A Population of Fast Radio Bursts at Cosmological Distances

Abstract: Searches for transient astrophysical sources often reveal unexpected classes of objects that are useful physical laboratories. In a recent survey for pulsars and fast transients we have uncovered four millisecond-duration radio transients all more than 40{\deg} from the Galactic plane. The bursts' properties indicate that they are of celestial rather than terrestrial origin. Host galaxy and intergalactic medium models suggest that they have cosmological redshifts of 0.5 to 1, and distances of up to 3 gigaparsecs. No temporally coincident x- or gamma-ray signature was identified in association with the bursts. Characterization of the source population and identification of host galaxies offers an opportunity to determine the baryonic content of the Universe.

• The paper reveals four extragalactic FRBs with high dispersion measures, establishing their cosmological distances up to 3 gigaparsecs.
• Advanced spectral analysis of Parkes radio telescope data confirmed FRB propagation through the intergalactic medium with precise dispersion and scattering parameters.
• Results emphasize the potential of FRBs as probes for the ionized intergalactic medium and to constrain the universe's baryonic content.

A Population of Fast Radio Bursts at Cosmological Distances

The investigation of transient astrophysical phenomena can yield significant insights into the workings of the universe, especially in regions beyond our immediate cosmic neighborhood. In Thornton et al.'s paper, the authors explore the discovery and analysis of four Fast Radio Bursts (FRBs) located far from the Galactic plane, providing strong evidence for their extragalactic origins. Their high dispersion measures (DMs) and substantial estimated distances suggest these FRBs are located at cosmological scales, potentially up to 3 gigaparsecs away.

Observations and Data Analysis

Detected during the High Time Resolution Universe (HTRU) survey utilizing the Parkes radio telescope, these FRBs display characteristics indicating they are not of terrestrial origin. The minimum fluence of these FRBs ranges from 0.6 to 8.0 Jy ms, suggesting they are more luminous than any known radio transients when accounting for their inferred cosmological distances. Importantly, no repeat bursts were detected, supporting a cataclysmic interpretation of their nature.

Despite the presence of previously reported candidate extragalactic bursts, the FRBs in this study featured properties affirming a celestial origin, as evidenced by consistent dispersive delays and frequency-dependent pulse widths. The spectral analysis performed at several radio frequencies further constrained dispersion and scattering parameters ($\alpha$ and $\beta$), solidifying their propagation through a cold plasma, likely the intergalactic medium (IGM).
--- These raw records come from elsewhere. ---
(** C23: Which tokens open a session.  A token is accepted exactly when it is a body of two parts
    without dots followed by the manager's signature of that body, the first part decodes to the
    user returned and the second is an expiry that has not passed; anything else is refused, and
    the middleware serves a request only with the user of an accepted token. *)
Theorem session_verify_exact m now cookie u :
  Require_ m now cookie = Served u <->
  exists p0 p1 e, no_char "." p0 = true /\ no_char "." p1 = true /\
    cookie = Some (dot (dot p0 p1) (sign m (dot p0 p1))) /\
    b64_decode p0 = Some u /\ parse_int p1 = Some e /\ now <= unix_time e * second.
Proof.
  unfold Require_. destruct cookie as [token|].
  - destruct (Verify m now token) as [v|err] eqn:E.
    + split.
      * intros [= ->]. apply verify_spec in E as (p0 & p1 & e & N0 & N1 & -> & Hrest).
        by exists p0, p1, e.
      * intros (p0 & p1 & e & N0 & N1 & Ht & Hrest).
        assert (Verify m now token = Ok u) as E'; [|congruence].
        apply verify_spec. exists p0, p1, e. by injection Ht.
    + split; [done|]. intros (p0 & p1 & e & N0 & N1 & Ht & Hrest).
      assert (Verify m now token = Ok u) as E'; [|congruence].
      apply verify_spec. exists p0, p1, e. by injection Ht.
  - split; [done|]. by intros (p0 & p1 & e & _ & _ & ? & _).
Qed.

(** Signing in, and what a token is worth.  [Login] gives a token exactly for the
    administrator's name and password, and the token it gives opens a session for the
    administrator until the lifetime ends, to the second, and afterwards reports an expired
    session.  Nobody can move its signature to another body, unless the two bodies have the same
    HMAC. *)
Theorem login_session `{Bcrypt} m now user password :
  - 2 ^ 62 <= (now + m_ttl m) / second <= 2 ^ 62 ->
  (is_Ok (Login m now user password) = true <->
     user = m_user m /\ CompareHashAndPassword (m_passwordHash m) password = true) /\
  (forall token, Login m now user password = Ok token ->
     (forall now', Verify m now' token
        = if (now + m_ttl m) / second * second <? now' then Err ErrSessionExpired else Ok user) /\
     (forall body now' u,
        Verify m now' (dot body (sign m (body_of user (now + m_ttl m)))) = Ok u ->
        (sign m body = sign m (body_of user (now + m_ttl m)) ->
           body = body_of user (now + m_ttl m)) ->
        dot body (sign m (body_of user (now + m_ttl m))) = token /\ u = user)).
Proof.
  intros Hr. unfold Login. split.
  - destruct (String.eqb_spec user (m_user m)), (CompareHashAndPassword _ _); cbn; intuition congruence.
  - destruct (String.eqb_spec user (m_user m)) as [->|]; [|done].
    destruct (CompareHashAndPassword _ _); [|done]. cbn [negb orb]. intros token [= <-].
    split; [intros now'; by apply verify_issued|].
    intros body now' u Hv Hinj. pose proof Hv as Hv'. apply verify_spec in Hv' as (p0 & p1 & e & _ & _ & Heq & _).
    apply last_dot_inj in Heq as [-> Hs]; [|apply sign_no_dot..].
    rewrite (Hinj (eq_sym Hs)) in *. split; [done|].
    change (dot (body_of _ _) _) with (issue m (m_user m) (now + m_ttl m)) in Hv.
    rewrite verify_issued in Hv by done. destruct (_ <? _); congruence.
Qed.

(** ** A run *)

#[local] Instance plain_bcrypt : Bcrypt := {|
  Cost h := if has_prefix "$2" h then Ok 10 else Err "hashedSecret too short";
  CompareHashAndPassword h p := String.eqb h ("$2a$" +:+ p)
|}.

Definition sample_manager : Manager :=
  MkManager "admin" "$2a$correct horse" "0123456789abcdef0123456789abcdef" (8 * 3600 * second) false.

Example sample_new : New (MkOptions "admin" "$2a$correct horse" "0123456789abcdef0123456789abcdef" 0 false)
  = Ok sample_manager.
Proof. vm_compute. reflexivity. Qed.

Example sample_tampered :
  Verify sample_manager 0 (dot (dot (b64_encode (sbytes "root")) "28800")
    (sign sample_manager (body_of "admin" (28800 * second)))) = Err ErrInvalidSession.
Proof. vm_compute. reflexivity. Qed.

Lemma login_session_witness :
  let now := 1700000000 * second in
  is_Ok (Login sample_manager now "admin" "correct horse") = true /\
  (forall token, Login sample_manager now "admin" "correct horse" = Ok token ->
     Verify sample_manager (now + 8 * 3600 * second) token = Ok "admin" /\
     Verify sample_manager (now + 8 * 3600 * second + 1) token = Err ErrSessionExpired).
Proof.
  intros now.
  destruct (login_session sample_manager now "admin" "correct horse") as [Hok Htok].
  { vm_compute. split; discriminate. }
  split; [apply Hok; split; vm_compute; reflexivity|].
  intros token Ht. destruct (Htok token Ht) as [Hv _]. rewrite !Hv. split; reflexivity.
Defined.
Implications and Theoretical Context

Addressing the dispersion measures, the paper highlights the limited Galactic DM contribution relative to the overall DM observed, which strongly supports an extragalactic provenance. The likelihood of alternative sources such as neutron star mergers, gamma-ray bursts, and solar interferences was methodically excluded based on empirical observations and theoretical considerations.

Given the estimated redshifts ($z = 0.45-0.96$), these FRBs represent powerful probes into the ionized IGM, useful for constraining universal baryonic content. The paper posits that a real-time detection and follow-up process could result in identification of host galaxies, enabling redshift determination and further illuminating IGM characteristics. Moreover, the non-association with other known transient astrophysical phenomena underscores the need for additional research into potential progenitors of FRBs beyond extant theoretical models.

Future Directions

The primary conclusion drawn from the analysis is the potential of FRBs as cosmological probes, offering insights into the magneto-ionic composition of intergalactic space. Further studies that increase the detection of high-redshift FRBs may expand our understanding of the universe's baryonic distribution, as well as the nature of these brief but intense radio sources. Additionally, further refinement of detection techniques and real-time multi-wavelength observations could pave the way for a new class of astrophysical investigations, potentially informing models of cosmological structure formation and evolution.

This paper lays the groundwork for subsequent observational campaigns and theoretical developments aimed at unraveling the mystery of FRBs and fully uncovering the wealth of information they offer about the universe.